Going into this all I knew was that this was based on yet another popular young adult book series. The Maze Runner, like all its Y.A. contemporaries, suffers from the serialized nature of “to be continued”. Despite this, The Maze Runner offers more than enough thrills to please a general audience.
Thomas is deposited into an oasis, which also acts as a prison, with other boys and young men. Having no memory of what came before, Thomas is desperate to solve the secret of the maze that surrounds the oasis to escape to freedom.
I gotta say I love the opening five minutes as it is so disorienting and well shot, so my hat goes off to director Wes Ball. He handles suspense well, as there are a couple of sequences that had me on the edge of my seat and my heart pumping. I loved his choice to cut away during the climax of crucial action sequence giving me and the audience blue balls letting out a collective AWWWWWEEE!!!!!! It left me frustrated but the more I think about it the more I like the choice. And I applaud Ball and the screenwriters for keeping things interesting as just when I’m about to lose interest as things get dull, something new is introduced to keep it moving forward.
The aspect I really loved more than the maze was the Lord of the Flies element this film had going on. Once Thomas arrives you can see this fragile way of life these boys are living is like a powder keg about to explode. Tensions are constantly high, and watching these boys become men under these circumstances is both heartbreaking and troubling. I also applaud them on taking elements of Lost and using them better than what the show ever did in its six year run.
Another aspect about this movie I absolutely loved was that there was no romance story as is the staple of most the Young Adult genre. My main beef with these romance stories in this Y.A. genre is that more than half the time it feels forced. Just because you have a male lead and a female lead does not mean you need to shove a romance into the mix. Also, the love triangle needs to stop as most of the time, the other guy is either a third wheel or is better written and liked character than the main protagonists.

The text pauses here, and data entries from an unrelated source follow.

Lemma stacks_set s t x y : state_of s t = Some x →
  stacks (set_thread s t (Some y)) ++ retired_ptrs x ≡ₚ stacks s ++ retired_ptrs y.
Proof.
  unfold state_of, stacks. destruct (threads (manager s) !! t) as [o|] eqn:E; [|done]. simpl. intros ->.
  apply (bind_insert_perm retired_of _ t (Some y) (Some x) E).
Qed.

Record check_effect (t : nat) (ps : list node) (c : check_pc) (s : hazard) (oc : option check_pc) (s' : hazard) : Prop := CheckEffect {
  ck_same : same_but t s s';
  ck_protected : protected_ptr <$> state_of s' t = protected_ptr <$> state_of s t;
  ck_count : mutators_count (manager s') = mutators_count (manager s);
  ck_retired : retired s' = retired s;
  ck_nodes : freed s' ++ from_option hand [] oc ++ stacks s' ≡ₚ freed s ++ hand c ++ stacks s;
  ck_freed : ∀ m, m ∈ freed s' → m ∈ freed s ∨ m ∉ ps;
  ck_grows : length (freed s) <= length (freed s');
  ck_stack : match c with
             | CTake => ∃ cs x, oc = Some (CLoop cs) ∧ state_of s' t = Some x ∧ retired_ptrs x = []
             | CLoop [] => oc = None ∧ s' = s
             | CLoop (n :: cs) => n ∉ ps → oc = Some (CLoop cs) ∧ state_of s' t = state_of s t
             | CIncrease cs => oc = Some (CLoop cs) ∧ state_of s' t = state_of s t
             end
}.

Lemma check_spec t ps c s : is_Some (state_of s t) →
  ∃ oc s', CheckToDelete t ps c s = Some (oc, s') ∧ check_effect t ps c s oc s'.
Proof.
  intros Hs. pose proof (state_of_bound s t Hs) as Hb. pose proof Hs as [x Ex]. destruct c as [|[|n cs]|cs]; simpl.
  - rewrite Ex. simpl. do 2 eexists. split; [done|].
    split; try done; [by apply same_but_set|..].
    + by rewrite state_of_set_thread, decide_True, Ex by done.
    + simpl. pose proof (stacks_set s t x (MkThreadState (protected_ptr x) []) Ex) as HP.
      simpl in HP. rewrite app_nil_r in HP. rewrite <-HP. solve_Permutation.
    + auto.
    + do 2 eexists. split; [done|]. by rewrite state_of_set_thread, decide_True by done.
  - do 2 eexists. split; [done|]. split; try done. auto.
  - destruct (decide (n ∈ ps)) as [Hin|Hin].
    + rewrite Ex. simpl. do 2 eexists. split; [done|]. split; try done; [by apply same_but_set|..].
      * by rewrite state_of_set_thread, decide_True, Ex by done.
      * simpl. pose proof (stacks_set s t x (MkThreadState (protected_ptr x) (n :: retired_ptrs x)) Ex) as HP.
        simpl in HP. apply (Permutation_app_inv_r (retired_ptrs x)). rewrite <-!(assoc (++)), HP.
        solve_Permutation.
      * auto.
    + do 2 eexists. split; [done|]. split; try done; simpl.
      * rewrite <-(assoc (++)). done.
      * intros m. rewrite elem_of_app, list_elem_of_singleton. intros [?| ->]; auto.
      * rewrite length_app. lia.
  - do 2 eexists. split; [done|]. split; try done. auto.
Qed.

(** ** The life of the mutators, the collector and the manager *)

(** Between the increment and the decrement of [mutators_count]. *)
Definition counted (p : mutator_pc) : nat :=
  match p with MNone | MAssert | MInsert | MCount | MFail => 0 | _ => 1 end.

Definition needs_state (p : mutator_pc) : bool :=
  match p with MNone | MAssert | MInsert | MUncount | MFail => false | _ => true end.

(** No hazard is set. *)
Definition unprotected (p : mutator_pc) : bool :=
  match p with MNone | MAssert | MInsert | MCount | MRegister | MUncount => true | _ => false end.

Definition mutator_ok s t p : Prop :=
  p ≠ MFail ∧ (needs_state p = true → is_Some (state_of s t)) ∧
  (∀ x, state_of s t = Some x → unprotected p = true → protected_ptr x = None) ∧
  (p ≠ MNone → destructor s = DNone).

Definition collector_locks (k : collector_pc) : bool :=
  match k with KScan _ _ | KStates _ _ | KCheck _ _ _ _ => true | _ => false end.

Definition destructor_locks (d : destructor_pc) : bool :=
  match d with DStates _ | DCheck _ _ _ | DDelete _ _ | DCount => true | _ => false end.

(** The states a pass has still to visit. *)
Definition visits (k : collector_pc) : list nat :=
  match k with KScan ts _ | KStates ts _ => ts | KCheck t _ ts _ => t :: ts | _ => [] end.

Definition collector_ok s : Prop :=
  collector s ≠ KFail ∧ ∀ u, u ∈ visits (collector s) → is_Some (state_of s u).

(** The states that are left are those of [ts]. *)
Definition remaining s (ts : list nat) : Prop :=
  collector s = KDone ∧ NoDup ts ∧ ∀ u, is_Some (state_of s u) ↔ u ∈ ts.

Definition emptied s (t : nat) : Prop := ∃ x, state_of s t = Some x ∧ retired_ptrs x = [].

Definition destructor_ok s : Prop :=
  match destructor s with
  | DNone | DCancel => cancel_collect (manager s) = false
  | DJoin => cancel_collect (manager s) = true
  | DLock => cancel_collect (manager s) = true ∧ collector s = KDone
  | DStates ts => cancel_collect (manager s) = true ∧ remaining s ts
  | DCheck t c ts =>
      cancel_collect (manager s) = true ∧ remaining s (t :: ts) ∧
      match c with CTake => True | CLoop _ => emptied s t | CIncrease _ => False end
  | DDelete t ts => cancel_collect (manager s) = true ∧ remaining s (t :: ts) ∧ emptied s t
  | DCount | DEnd => cancel_collect (manager s) = true ∧ remaining s []
  | DFail => False
  end.

Record life (s : hazard) : Prop := Life {
  lf_length : length (threads (manager s)) = length (mutators s);
  lf_bound : (Z.of_nat (length (mutators s)) < size_bound)%Z;
  lf_mutator : ∀ t p, mutators s !! t = Some p → mutator_ok s t p;
  lf_count : mutators_count (manager s) = Z.of_nat (sum_list_with counted (mutators s));
  lf_collector : collector_ok s;
  lf_destructor : destructor_ok s;
  lf_lock : thread_lock (manager s) = collector_locks (collector s) || destructor_locks (destructor s)
}.

Lemma counted_total l : sum_list_with counted l <= length l.
Proof. induction l as [|p l IH]; simpl; [lia|]. destruct p; simpl; lia. Qed.

Lemma life_known s t p : life s → mutators s !! t = Some p → t < length (threads (manager s)).
Proof. intros Hl E. rewrite (lf_length _ Hl). by eapply lookup_lt_Some. Qed.

(** A move of a mutator. *)
Lemma life_mutator s s1 t p q :
  life s → mutators s !! t = Some p → destructor s = DNone → same_but t s s1 →
  (is_Some (state_of s t) → is_Some (state_of s1 t)) → q ≠ MFail →
  (needs_state q = true → is_Some (state_of s1 t)) →
  (∀ x, state_of s1 t = Some x → unprotected q = true → protected_ptr x = None) →
  (mutators_count (manager s1) + Z.of_nat (counted p) = mutators_count (manager s) + Z.of_nat (counted q))%Z →
  life (set_mutator s1 t q).
Proof.
  intros Hl Ep Hd [Hlen Hoth Hlk Hcan Hmut Hcol Hdes _ _] Hst Hq Hneed Hun Hcnt.
  assert (∀ u, is_Some (state_of s u) → is_Some (state_of s1 u)) as Hkept.
  { intros u. destruct (decide (u = t)) as [->|Hne]; [done|]. by rewrite Hoth. }
  split; simpl.
  - rewrite Hlen, Hmut, length_insert. apply Hl.
  - rewrite Hmut, length_insert. apply Hl.
  - intros u r. rewrite Hmut. intros [(-> & -> & _)|[Hne Hr]]%list_lookup_insert_Some.
    + repeat split; auto. intros _. simpl. congruence.
    + destruct (lf_mutator _ Hl u r Hr) as (H1 & H2 & H3 & H4). split; [done|].
      unfold state_of in *. simpl. specialize (Hoth u ltac:(done)). simpl in Hoth. rewrite Hoth, Hdes. auto.
  - pose proof (sum_list_with_insert counted (mutators s) t q p Ep) as Hs. rewrite Hmut.
    pose proof (lf_count _ Hl). lia.
  - destruct (lf_collector _ Hl) as [H1 H2]. split; simpl; rewrite Hcol; [done|].
    intros u Hu. by apply Hkept, H2.
  - pose proof (lf_destructor _ Hl) as H. unfold destructor_ok in *. simpl. rewrite Hdes. rewrite Hd in *. congruence.
  - rewrite Hlk, Hcol, Hdes. apply Hl.
Qed.

(** A move that only changes the mutator's position. *)
Lemma life_goes s t p q :
  life s → mutators s !! t = Some p → destructor s = DNone → q ≠ MFail →
  (needs_state q = true → is_Some (state_of s t)) →
  (unprotected q = true → unprotected p = true) → counted q = counted p →
  life (set_mutator s t q).
Proof.
  intros Hl Ep Hd Hq Hn Hu Hc. destruct (lf_mutator _ Hl t p Ep) as (_ & _ & H3 & _).
  apply (life_mutator s s t p q); auto using same_but_refl. by rewrite Hc.
Qed.

Lemma life_state s t p : life s → mutators s !! t = Some p → needs_state p = true → is_Some (state_of s t).
Proof. intros Hl Ep Hn. by apply (lf_mutator _ Hl t p Ep). Qed.

Lemma life_alive s t p : life s → mutators s !! t = Some p → p ≠ MNone → destructor s = DNone.
Proof. intros Hl Ep Hn. by apply (lf_mutator _ Hl t p Ep). Qed.

Lemma life_protect s t p o q :
  life s → mutators s !! t = Some p → needs_state p = true → p ≠ MNone → q ≠ MFail →
  (unprotected q = true → o = None) → counted q = counted p → life (goes_on t q (protect s t o) s).
Proof.
  intros Hl Ep Hn Hp Hq Hu Hc. pose proof (life_state _ _ _ Hl Ep Hn) as Hs.
  destruct (protect_spec s t o Hs) as (s1 & x & -> & Hsm & Ex & Ex1 & Hcnt & _). simpl.
  apply (life_mutator s s1 t p q); auto; rewrite ?Ex1; eauto using life_alive.
  - intros y [= <-]. auto.
  - by rewrite Hcnt, Hc.
Qed.

Lemma life_make s t : life s → mutators s !! t = Some MInsert → thread_lock (manager s) = false →
  life (set_mutator (match state_of s t with
                     | Some _ => s
                     | None => set_thread s t (Some (MkThreadState None []))
                     end) t MCount).
Proof.
  intros Hl Ep Hk. pose proof (life_known _ _ _ Hl Ep) as Hlt.
  pose proof (life_alive _ _ _ Hl Ep ltac:(done)) as Hd. destruct (state_of s t) as [x|] eqn:Ex.
  - apply (life_goes s t MInsert); eauto.
  - apply (life_mutator s _ t MInsert MCount); auto.
    + split; try done; simpl; [by rewrite length_insert|]. intros u Hu.
      by rewrite state_of_set_thread, decide_False.
    + rewrite Ex. by intros [].
    + rewrite state_of_set_thread, decide_True by done. eauto.
    + rewrite state_of_set_thread, decide_True by done. by intros y [= <-].
Qed.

My main problem with this is that this should’ve been a television show. This is basically the first chapter of something bigger rather than a self-contained film that stands on its own two feet. I constantly point to Star Wars, Captain America: The Winter Solider, How to Train Your Dragon 2 and The Empire Strikes Back as how to make something that is part of a bigger world and a bigger story, but works well on its own. There are so many characters here that when some of them died it was hard to care. And this becomes a big problem when we hit the last thirty or so minutes of the movie where people are falling left and right with no real impact. Most of them are the black kids by the way. Add to that that the plot twists come so fast and so hard that had this of been a show it would’ve had time to let the twists breathe especially since some of these plot twists expand the world of this film greatly and is supposed to have a emotional impact of a major supporting character.
Speaking of, that plot twist made no sense and was a cheap emotional beat and unnecessary kill. I mean how that character knew exactly where to go since he was never a maze runner? Add to that how did he get past all those big, heavy doors with no problems? See what I mean. Also, the very last plot twist from a well-known actress brings up a lot of implausible questions.
The score done by John Paesano was too bland, too loud, and too Hollywood. This film is example of how filmmakers forget to score their films properly nowadays with a score that stands out and works with the film rather than against it.
All in all this is something you can rent. If you do need to rush out and see it in the theatre, I don’t think you’ll be too upset that you spent money if go the matinee route. No need to IMAX this at all. But yea this is something that would have benefitted greatly from being a television show. Seeing as this is a trilogy of books, I think a three or four season adaptation would’ve sufficed with ten to thirteen episodes a season.